Materials and Methods
Cell isolation, culture, and stimulation. This study was approved by the Institutional Clinical Research Ethics Committee (L’Hôtel-Dieu de Québec/Centre hospitalier universitaire de Québec - L’HDQ-CHUQ). Mononuclear cells were prepared from the peripheral blood from healthy volunteers by density gradient centrifugation using Ficoll- Hypaque (GE Healthcare, Piscataway, NJ). Written informed consent was obtained from all donors.
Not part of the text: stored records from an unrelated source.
Lemma selected_answers values vocabulary selection x s' : batch_kind b ≠ Verify →
  select_batch_tokens s (batch_id b) values vocabulary = Ok selection → complete_selected_batch selection s = (x, s') →
  match x with Ok _ => sched_wf s' | Err _ => s' = s | Panic _ => True end.
Proof.
  intros Hk Hsel Heq. pose proof (select_batch_tokens_spec s (batch_id b) values vocabulary Hwf) as Hspec. rewrite Hsel in Hspec.
  destruct Hspec as (b' & Hb' & _ & Hid & _ & _ & Hs). simplify_eq.
  assert (NoDup (map row_request_id (batch_sequences b))) as Hnd.
  { pose proof (sw_flight _ Hwf) as Hfl. rewrite Hflight in Hfl. by destruct Hfl as ([? _ _ _ _] & _). }
  pose proof (complete_selected_wp s selection b Hwf Hflight Hk Hid (selected_nodup _ _ _ _ _ _ _ _ Hs Hnd)) as Hw.
  unfold wp in Hw. rewrite Heq in Hw. destruct x; [|by destruct Hw|done]. by destruct Hw as (_ & ? & _).
Qed.

Lemma selected_refused values vocabulary selection x s' : batch_kind b ≠ Verify →
  select_batch_tokens s (batch_id b) values vocabulary = Ok selection → complete_selected_batch selection s = (Err x, s') → s' = s.
Proof. intros Hk Hsel Heq. exact (selected_answers values vocabulary selection (Err x) s' Hk Hsel Heq). Qed.

Lemma log_probs_total entries x : log_probs entries ≠ Err x.
Proof.
  induction entries as [|[[row token] logits] entries IH]; [done|]. cbn [log_probs]. case_decide; [|done].
  unfold log_prob. destruct (logits !! Z.to_nat token); [|done]. simpl. by destruct (log_probs entries).
Qed.
End Completions.

Section Spec.
Context `{DefaultHasher} `{Exponential, Randomness, Logarithm} `{PagedModelLaws}.
Context (bs : nat) (U : list Z → Prop) (HU : collision_free bs U).
Notation Sched := (@ContinuousBatchScheduler TokenSampler).
Notation Log := (gmap N (list Z * GreedyGenerationConfig * option TokenSampler)).
Implicit Types ru : ContinuousBatchRunner.

Record runner_ok (log : Log) ru : Prop := {
  ro_wf : sched_wf (ru_scheduler ru);
  ro_told : told (model_pick L) log (ru_scheduler ru);
  ro_mapped : ∃ h, mapped bs U (slots (en_pools (ru_engine ru))) h (ru_scheduler ru);
  ro_block : block_size (en_kv (ru_engine ru)) = bs;
  ro_geometry : en_geometry (ru_engine ru) = model_geometry
}.

(** ** The logits of a batch *)
Section Logits.
Context (h : RequestId → list Z) (s : Sched) (b : ScheduledBatch) (mem : N → nat → option (list Z)).
Context (Hwf : sched_wf s) (Hflight : in_flight s = Some b) (Hm : mapped bs U mem h s).
Notation rows := (batch_sequences b).

Lemma last_logits : mjoin (row_logits (L:=L) h b false <$> rows) = (λ row, L (row_upto h row (next_n b - 1))) <$> rows.
Proof. induction rows as [|row l IH]; [done|]. simpl. by f_equal. Qed.

Lemma sampled_logits i row r : batch_kind b ≠ Verify → rows !! i = Some row → active s !! row_request_id row = Some r →
  length (rq_history r) ≤ row_context_length row →
  mjoin (row_logits (L:=L) h b false <$> rows) !! i = Some (L (rq_history r)).
Proof.
  intros Hk Hi Hr Hlen. rewrite last_logits, list_lookup_fmap, Hi. simpl. do 2 f_equal.
  destruct (flight_row s b row Hwf Hflight) as (r' & q & Hri); [by eapply list_elem_of_lookup_2|].
  pose proof (ri_active _ _ _ _ _ Hri). assert (r' = r) as -> by congruence.
  destruct (row_continues _ _ _ _ _ Hri Hk) as [Hle Htk]. unfold row_upto. rewrite (mp_active _ _ _ _ _ Hm _ _ Hr).
  pose proof (ri_width _ _ _ _ _ Hri). pose proof (ri_some _ _ _ _ _ Hri). pose proof (ri_context _ _ _ _ _ Hri).
  rewrite (take_ge (row_token_ids row)), Htk by lia. apply take_ge. lia.
Qed.

Lemma length_row_logits all_positions row : length (row_logits (L:=L) h b all_positions row) = if all_positions then next_n b else 1.
Proof. unfold row_logits. rewrite length_fmap. destruct all_positions; [by rewrite length_seq|done]. Qed.

Lemma join_concat {A} (l : list (list A)) : mjoin l = concat l.
Proof. induction l as [|x l IH]; [done|]. simpl. by f_equal. Qed.

Lemma drafted_logits i row r j : batch_kind b = Verify → rows !! i = Some row → active s !! row_request_id row = Some r →
  j < next_n b →
  mjoin (row_logits (L:=L) h b true <$> rows) !! (i * next_n b + j) = Some (L (rq_history r ++ take j (tail (row_token_ids row)))).
Proof.
  intros Hk Hi Hr Hj. rewrite join_concat.
  destruct (rows_lookup (next_n b) (row_logits (L:=L) h b true <$> rows) i (row_logits (L:=L) h b true row)) as [Hrow _].
  { apply Forall_fmap, Forall_true. intros x. apply (length_row_logits true). }
  { by rewrite list_lookup_fmap, Hi. }
  rewrite <- lookup_drop, <- (lookup_take_lt _ (next_n b)) by done. rewrite Hrow. unfold row_logits.
  rewrite list_lookup_fmap, lookup_seq_lt by done. simpl. do 2 f_equal.
  destruct (flight_row s b row Hwf Hflight) as (r' & q & Hri); [by eapply list_elem_of_lookup_2|].
  pose proof (ri_active _ _ _ _ _ Hri). assert (r' = r) as -> by congruence. unfold row_upto.
  rewrite (mp_active _ _ _ _ _ Hm _ _ Hr). by apply (row_verifies _ _ _ _ _ j Hri).
Qed.
End Logits.

Lemma read_indices_ok m indices : read_indices m = Ok indices → argmax_rows m = inr indices.
Proof.
  unfold read_indices. destruct (argmax_rows m) as [e|l]; [done|]. simpl. intros Hi. f_equal. revert indices Hi.
  induction l as [|x l IH]; intros indices; simpl; [by intros [= <-]|]. case_decide; [|done].
  destruct (index_tokens l) as [rest|e|p]; [|done..]. intros [= <-]. by rewrite (IH rest).
Qed.

Lemma argmax_lookup m indices i history : read_indices m = Ok indices → matrix_rows m !! i = Some (L history) →
  indices !! i = Some (greedy_model L history).
Proof.
  intros Hr%read_indices_ok Hi. destruct (law_argmax _ _ Hr) as [_ Ha]. apply (Ha i (L history)); [done|].
  by apply greedy_model_spec, law_numbers.
Qed.

Lemma values_slice m values i row : read_values m = Ok values → Forall (λ row, length row = geometry_vocab_size model_geometry) (matrix_rows m) →
  matrix_rows m !! i = Some row →
  slice (i * geometry_vocab_size model_geometry) ((i + 1) * geometry_vocab_size model_geometry) values = Some row.
Proof.
  unfold read_values. destruct (cast_rows m) as [e|data] eqn:Ec; [done|]. simpl.
  destruct (to_vec data) as [e|l] eqn:Ev; [done|]. simpl. intros [= <-] Hall Hi. rewrite (law_values _ _ _ Ec Ev).
  destruct (rows_lookup _ _ i row Hall Hi) as [<- Hlen]. unfold slice. rewrite decide_True by lia. do 2 f_equal. lia.
Qed.

(** ** Running the batch in flight *)
Section Batch.
Context (log : Log) (ru : ContinuousBatchRunner) (b : ScheduledBatch).
Context (Hok : runner_ok log ru) (Hflight : in_flight (ru_scheduler ru) = Some b).
Context (Hplain : batch_kind b = Verify → ∀ row r, row ∈ batch_sequences b →
  active (ru_scheduler ru) !! row_request_id row = Some r → rq_sampler r = None).
Notation s := (ru_scheduler ru).
Notation width all_positions := (if all_positions : bool then next_n b else 1).
Notation vocabulary := (geometry_vocab_size model_geometry).

(** After a forward, with the histories it read. *)
Record ran (all_positions : bool) (logits : PagedTensor) (e : PagedLlamaEngine) : Prop := {
  rn_ok : runner_ok log (set_ru_engine e ru);
  rn_shape : tensor_shape logits = (batch_size b, width all_positions, vocabulary);
  rn_memory : ∃ h mem, mapped bs U mem h s ∧ forwarded bs mem (slots (en_pools e)) h (next_n b) (batch_sequences b) ∧
    tensor_rows logits = mjoin (row_logits (L:=L) h b all_positions <$> batch_sequences b)
}.

Lemma execute_ran all_positions : match execute_positions b all_positions (ru_engine ru) with
  | (Ok logits, e) => ran all_positions logits e
  | (Err _, e) => e = ru_engine ru
  | (Panic _, _) => True
  end.
Proof.
  destruct Hok as [Hwf Htold [h Hm] Hbs Hg].
  pose proof (execute_spec bs U h s b all_positions (ru_engine ru) Hbs Hg Hwf Hflight Hm) as Hx.
  destruct (execute_positions b all_positions (ru_engine ru)) as [[logits|x|p] e]; [|done..].
  destruct Hx as (Hkv & Hgeo & Hfw & Hshape & Hrows). split; [|done|by exists h, (slots (en_pools (ru_engine ru)))].
  split; simpl; [done|done| |congruence..]. exists h. eapply mapped_forward; [exact Hwf|exact Hflight|exact Hm|exact Hfw].
Qed.

(** Reading the logits as a matrix. *)
Lemma reshaped all_positions logits e m : ran all_positions logits e →
  reshape_rows logits (batch_size b * width all_positions) vocabulary = Some m →
  matrix_shape m = (batch_size b * width all_positions, vocabulary) ∧ matrix_rows m = tensor_rows logits ∧
  Forall (λ row, length row = vocabulary) (matrix_rows m).
Proof.
  intros [_ Hs (h & mem & _ & _ & Hrows)] Hm. destruct (law_reshape _ _ _ _ Hm) as [Hsh Hmr]; [by rewrite Hs|by rewrite Hs|].
  split; [done|]. split; [done|]. rewrite Hmr, Hrows. apply Forall_forall. intros row. rewrite list_elem_of_join.
  intros (l & Hin & (row' & -> & _)%list_elem_of_fmap). unfold row_logits in Hin. apply list_elem_of_fmap in Hin as (j & -> & _).
  apply law_width.
Qed.

(** The memory after the tokens are committed. *)
Lemma committed_ok all_positions logits e s' : ran all_positions logits e → sched_wf s' → told (model_pick L) log s' →
  (∀ h mem, mapped bs U mem h s → forwarded bs mem (slots (en_pools e)) h (next_n b) (batch_sequences b) →
     ∃ h', mapped bs U (slots (en_pools e)) h' s') →
  runner_ok log (set_ru_scheduler s' (set_ru_engine e ru)).
Proof.
  intros [[_ _ _ Hbs Hg] _ (h & mem & Hm & Hfw & _)] Hwf' Ht' Hmap. split; simpl; [done|done| |done|done]. by eapply Hmap.
Qed.

Lemma greedy_ok logits e m argmax tokens s' : batch_kind b ≠ Verify → ran false logits e →
  reshape_rows logits (batch_size b * 1) vocabulary = Some m → read_indices m = Ok argmax →
  complete_greedy_batch (batch_id b) argmax s = (Ok tokens, s') → histories_in U s' →
  runner_ok log (set_ru_scheduler s' (set_ru_engine e ru)).
Proof.
  intros Hk Hran Hm Hi Hc Hw. destruct (reshaped false logits e m Hran Hm) as (_ & Hmr & _).
  pose proof Hok as [Hwf Ht _ _ _]. pose proof Hran as [_ _ (h & mem & Hmap & _ & Hrows)].
  destruct (greedy_completion L law_numbers log s b argmax tokens s' Hwf Ht Hflight Hk) as (Hwf' & Ht' & Hcb); [|exact Hc|].
  { intros i row r Hi' Hr Hlen. eapply argmax_lookup; [exact Hi|]. rewrite Hmr, Hrows. by eapply sampled_logits. }
  eapply committed_ok; [done..|]. intros h' mem' Hm' Hfw'. eapply mapped_complete; [exact HU|exact Hwf|exact Hflight|exact Hk|exact Hm'|exact Hfw'|exact Hcb|done..|].
  intros id r Hr. by exists r.
Qed.

Lemma selected_ok logits e m values selection tokens s' : batch_kind b ≠ Verify → ran false logits e →
  reshape_rows logits (batch_size b * 1) vocabulary = Some m → read_values m = Ok values →
  select_batch_tokens s (batch_id b) values vocabulary = Ok selection →
  complete_selected_batch selection s = (Ok tokens, s') → histories_in U s' →
  runner_ok log (set_ru_scheduler s' (set_ru_engine e ru)).
Proof.
  intros Hk Hran Hm Hv Hsel Hc Hw. destruct (reshaped false logits e m Hran Hm) as (_ & Hmr & Hall).
  pose proof Hok as [Hwf Ht _ _ _]. pose proof Hran as [_ _ (h & mem & Hmap & _ & Hrows)].
  destruct (selected_completion L log s b values vocabulary selection tokens s' Hwf Ht Hflight Hk Hsel)
    as (Hwf' & Ht' & s1 & Hcb & Hkv & Hpd & _ & Hact); [|exact Hc|].
  { intros i row r Hi' Hr Hlen. eapply values_slice; [exact Hv|done|]. rewrite Hmr, Hrows. by eapply sampled_logits. }
  eapply committed_ok; [done..|]. intros h' mem' Hm' Hfw'.
  eapply mapped_complete; [exact HU|exact Hwf|exact Hflight|exact Hk|exact Hm'|exact Hfw'|exact Hcb|done..].
Qed.

Lemma verified_ok logits e m argmax outs s' : batch_kind b = Verify → ran true logits e →
  reshape_rows logits (batch_size b * next_n b) vocabulary = Some m → read_indices m = Ok argmax →
  complete_verify_batch (batch_id b) argmax s = (Ok outs, s') → histories_in U s' →
  runner_ok log (set_ru_scheduler s' (set_ru_engine e ru)).
Proof.
  intros Hk Hran Hm Hi Hc Hw. destruct (reshaped true logits e m Hran Hm) as (_ & Hmr & _).
  pose proof Hok as [Hwf Ht _ _ _]. pose proof Hran as [_ _ (h & mem & Hmap & _ & Hrows)].
  pose proof (complete_verify_batch_wp (batch_id b) argmax s Hwf) as Hcv. unfold wp in Hcv.
  rewrite Hc in Hcv. simpl in Hcv. destruct Hcv as (Hwf' & b' & Hb' & _ & _ & _ & Hall). simplify_eq.
  eapply committed_ok; [done|done| |].
  - eapply told_verified; [apply law_numbers|exact Hwf|exact Ht|exact Hflight|exact Hk|by apply Hplain| |exact Hall].
    intros b' i row r j Hb1 Hi1 Hr1 Hj1. assert (b' = b) as -> by congruence. eapply argmax_lookup; [exact Hi|]. rewrite Hmr, Hrows.
    eapply drafted_logits; [exact Hwf|exact Hflight|exact Hmap|done..].
  - intros h' mem' Hm' Hfw'. eapply mapped_verify; [exact HU|exact Hwf|exact Hflight|exact Hm'|exact Hfw'|exact Hc|done].
Qed.

(** What a run of the batch leaves. *)
Definition leaves {A} (out : Gen A * ContinuousBatchRunner) : Prop :=
  match out with
  | (Ok _, ru') => histories_in U (ru_scheduler ru') → runner_ok log ru'
  | (Err _, ru') => ru_scheduler ru' = s ∧ runner_ok log ru'
  | (Panic _, _) => True
  end.

Lemma run_verify_leaves : batch_kind b = Verify → leaves (run_verify b ru).
Proof.
  intros Hk. unfold run_verify. unfold mbind' at 1, running at 1. pose proof (execute_ran true) as Hx.
  destruct (execute_positions b true (ru_engine ru)) as [[logits|x|p] e]; cbn [fst snd]; [|subst e; split; [done|by destruct Hok; split]|done].
  rewrite (rn_shape _ _ _ Hx). cbv iota beta zeta. case_decide; [split; [done|apply Hx]|].
  unfold mbind' at 1, mexpect. destruct (reshape_rows _ _ _) as [m|] eqn:Em; [|done]. cbn [mret]. unfold mret at 1.
  unfold mbind' at 1, mlift at 1. destruct (read_indices m) as [argmax|x|p] eqn:Ei; [|split; [done|apply Hx]|done].
  unfold mbind' at 1, scheduling at 1. cbn [ru_scheduler set_ru_engine].
  destruct (complete_verify_batch (batch_id b) argmax s) as [[outs|x|p] s'] eqn:Ec; cbn [fst snd]; [| |done].
  - intros Hw. exact (verified_ok logits e m argmax outs s' Hk Hx Em Ei Ec Hw).
  - eapply verify_refused in Ec as ->; [|exact (ro_wf _ _ Hok)]. split; [done|]. apply Hx.
Qed.
Lemma elem_of_entries pools b hist tokens p o v : batch_ready (λ p o, (pools : Pools) !! (p, o)) b hist →
  length (pb_start_positions b) = pb_batch b →
  (p, o, v) ∈ new_entries pools b tokens ↔ ∃ i j, new_slot b i j p o ∧ v = upto b hist tokens i j.
Proof.
  intros Hr Hlen. unfold new_entries. rewrite list_elem_of_join. split.
  - intros (l & Hin & (i & -> & Hi%elem_of_seq)%list_elem_of_fmap). apply list_elem_of_omap in Hin as (j & Hj%elem_of_seq & He).
    destruct (lookup_lt_is_Some_2 (pb_start_positions b) i) as [start Hs]; [lia|]. unfold new_entry in He. rewrite Hs in He. simpl in He.
    destruct (page_at b i (start + j)) as [page|] eqn:Hp; [|done]. injection He as <- <- <-. exists i, j.
    split; [exists start; split_and!; [done|lia|done..]|]. apply remembered_upto; [done|by eexists].
  - intros (i & j & (start & Hs & Hj & Hp & Ho) & ->). exists (omap (new_entry pools b tokens i) (seq 0 (pb_sequence b))).
    split; [|apply list_elem_of_fmap; exists i; split; [done|]; apply elem_of_seq; apply lookup_lt_Some in Hs; lia].
    apply list_elem_of_omap. exists j. split; [apply elem_of_seq; lia|]. unfold new_entry. rewrite Hs. simpl. rewrite Hp. simpl.
    by rewrite (remembered_upto _ _ _ _ _ _ Hr) by (by eexists); rewrite Ho.
Qed.
(** What a run does once the asset group is through. *)
Lemma Steps_after_assets w html r :
  readFile w (js "index.html") = Some html ->
  exists ks,
    Steps ks
      (assetGroup w html (parse html)
         (contentGroup defaultMessage (parse html)
            (sectionGroup defaultMessage (parse html)
               (metaGroup defaultMessage (parse html) r))))
      (reportOf (runFrom parse parseSelector defaultMessage w r)).
Proof.
  intros E. unfold runFrom. rewrite E. cbv zeta.
  set (r4 := assetGroup w html (parse html) _).
  destruct (brokenLinks parseSelector w (parse html)) as [links|].
  - assert (H : Reach 33 r4
                  (cdnGroup html
                     (qualityGroup html (parse html)
                        (legalGroup (parse html)
                           (chatGroup (parse html)
                              (translationGroup defaultMessage (parse html)
                                 (imageGroup (parse html)
                                    (reportLinks links
                                       (header (js "5. Internal Links") r4))))))))).
    { apply (Reach_cdnGroup html 27).
      apply (Reach_qualityGroup html (parse html) 22).
      apply (Reach_legalGroup (parse html) 15).
      apply (Reach_chatGroup (parse html) 13).
      apply (Reach_translationGroup defaultMessage (parse html) 4).
      apply (Reach_imageGroup (parse html) 2).
      apply (Reach_reportLinks links 0).
      apply Reach_header, Reach_refl. }
    destruct H as (ks & St & _). exists ks. apply Steps_summary, St.
  - exists []. apply StepsLog; [reflexivity|apply StepsNil].
Qed.

(** With a failure on record, a run ends with exit code 1. *)
Lemma exit_after_failure w r :
  0 < failed (reportOf (runFrom parse parseSelector defaultMessage w r)) ->
  exitOf (runFrom parse parseSelector defaultMessage w r) = 1%Z.
Proof.
  destruct (runFrom parse parseSelector defaultMessage w r) as [code r'|r']
    eqn:E; [|reflexivity].
  cbn [reportOf exitOf]. intros F.
  rewrite (validator_run_exit _ _ _ _ _ _ _ E).
  unfold summarize. apply N.ltb_lt in F. rewrite F. reflexivity.
Qed.

End AfterAssets.

(** X8. A missing file fails the run. When [index.html] can be read and
    one of the local assets of the page is not on disk, the console of the
    run has the line of the failure [Missing asset: path], and the process
    ends with exit code 1, whatever the other groups find and also when the
    run ends in an exception. *)
Theorem missing_asset_fails_the_run parse parseSelector defaultMessage w html a :
  Validator.readFile w (js "index.html") = Some html ->
  In a (Validator.localAssets html (parse html)) ->
  Validator.existsSync w a = false ->
  In (Reporter.failLine (js "Missing asset: " ++ a))
    (Reporter.console
       (Validator.reportOf (Validator.run parse parseSelector defaultMessage w)))
  /\ Validator.exitOf (Validator.run parse parseSelector defaultMessage w) = 1%Z.
Proof.
  intros E I X. unfold Validator.run.
  destruct (Steps_after_assets parse parseSelector defaultMessage w html
              Reporter.init E) as (ks & St).
  set (r3 := Validator.contentGroup defaultMessage (parse html) _) in St.
  assert (M : In a (Validator.missingAssets w html (parse html))).
  { unfold Validator.missingAssets. apply filter_In. split; [exact I|].
    rewrite X. reflexivity. }
  split.
  - destruct (Steps_console _ _ _ St) as [extra ->].
    apply in_or_app. left. rewrite console_assetGroup.
    apply in_or_app. right. apply in_or_app. right.
    destruct (Validator.missingAssets w html (parse html)) as [|x l];
      [destruct M|].
    apply (in_map (fun a => Reporter.failLine (js "Missing asset: " ++ a))).
    exact M.
  - apply exit_after_failure.
    apply Steps_grows in St. destruct St as (_ & F & _).
    eapply N.lt_le_trans; [|exact F].
    unfold Validator.assetGroup. cbv zeta.
    destruct (Validator.missingAssets w html (parse html)) as [|x l];
      [destruct M|].
    pose proof (counters_forEach_fail (fun a => js "Missing asset: " ++ a)
                  (fun _ => None) (x :: l)
                  (Validator.header (js "4. Asset Files") r3)) as C.
    apply counters_inv in C as (_ & C & _). rewrite C.
    unfold Validator.count. simpl List.length. lia.
Qed.

Lemma missing_asset_witness :
  In (Reporter.failLine (js "Missing asset: img/missing.png"))
    (Reporter.console
       (Validator.reportOf
          (Validator.run (fun _ => Samples.repeatedAssetDoc) Samples.idSelector
             Healthy.message (Samples.siteFiles None))))
  /\ Validator.exitOf
       (Validator.run (fun _ => Samples.repeatedAssetDoc) Samples.idSelector
          Healthy.message (Samples.siteFiles None)) = 1%Z.
Proof.
  apply (missing_asset_fails_the_run (fun _ => Samples.repeatedAssetDoc)
           Samples.idSelector Healthy.message (Samples.siteFiles None)
           (js "<html><head><meta name='viewport'></head><body></body></html>")
           (js "img/missing.png")).
  - reflexivity.
  - vm_compute. left. reflexivity.
  - reflexivity.
Defined.

(* ================================================================== *)
(** * The name an image is reported under *)
(* ================================================================== *)

Section FileName.
Import Dom Validator Links Regex.

Lemma afterLastSlash_None s : afterLastSlash s = None -> ~ In 47 s.
Proof.
  induction s as [|y s IH]; [intros _ []|].
  cbn [afterLastSlash]. destruct (afterLastSlash s); [discriminate|].
  destruct (47 =? y) eqn:Y; [discriminate|].
  apply N.eqb_neq in Y. intros _ [H|H]; [congruence|].
  apply IH; [reflexivity|exact H].
Qed.

Lemma afterLastSlash_Some s r :
  afterLastSlash s = Some r ->
  (exists d, s = d ++ 47 :: r) /\ ~ In 47 r.
Proof.
  revert r. induction s as [|c s IH]; intros r H; cbn [afterLastSlash] in H;
    [discriminate|].
  destruct (afterLastSlash s) as [x|] eqn:E.
  - injection H as <-. destruct (IH x eq_refl) as ([d ->] & N).
    split; [exists (c :: d); reflexivity | exact N].
  - destruct (47 =? c) eqn:C; [|discriminate]. injection H as <-.
    apply N.eqb_eq in C. subst c. split; [exists []; reflexivity|].
    apply afterLastSlash_None, E.
Qed.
Monocyte-depleted populations were more than 95% pure human T cells (CD8+/CD4+) and were kept in complete medium: RPMI 1640 (Invitrogen Canada, Burlington, Canada) supplemented with 10% heat-inactivated FBS (BioCell Inc., Drummondville, Canada). T cells were activated with anti-CD3/CD28 antibody-coated magnetic beads (Invitrogen) at 37°C for 6 h. When indicated, three alternative T cell activation protocols were used: (i) Pre-treatment for 20 min on ice with 1 g/mL mouse anti-human CD3 monoclonal antibody (CD3-2, Mabtech, Nacka Strand, Sweden) and 2.5 g/mL mouse anti-human CD28 (CD28.2, Biolegend, San Diego, CA), followed by incubation at 37°C for 3 min with a 10-fold excess of goat anti-mouse IgG (Sigma); (ii) Treatment was identical to the one described in (i) except for the incubation step at 37°C that was performed for 5 h; and (iii) Treatment with 10 ng/ml phorbol 12-myristate 13-acetate (PMA) and 200 ng/ml ionomycin (Sigma, St Louis, MO) for 5 h.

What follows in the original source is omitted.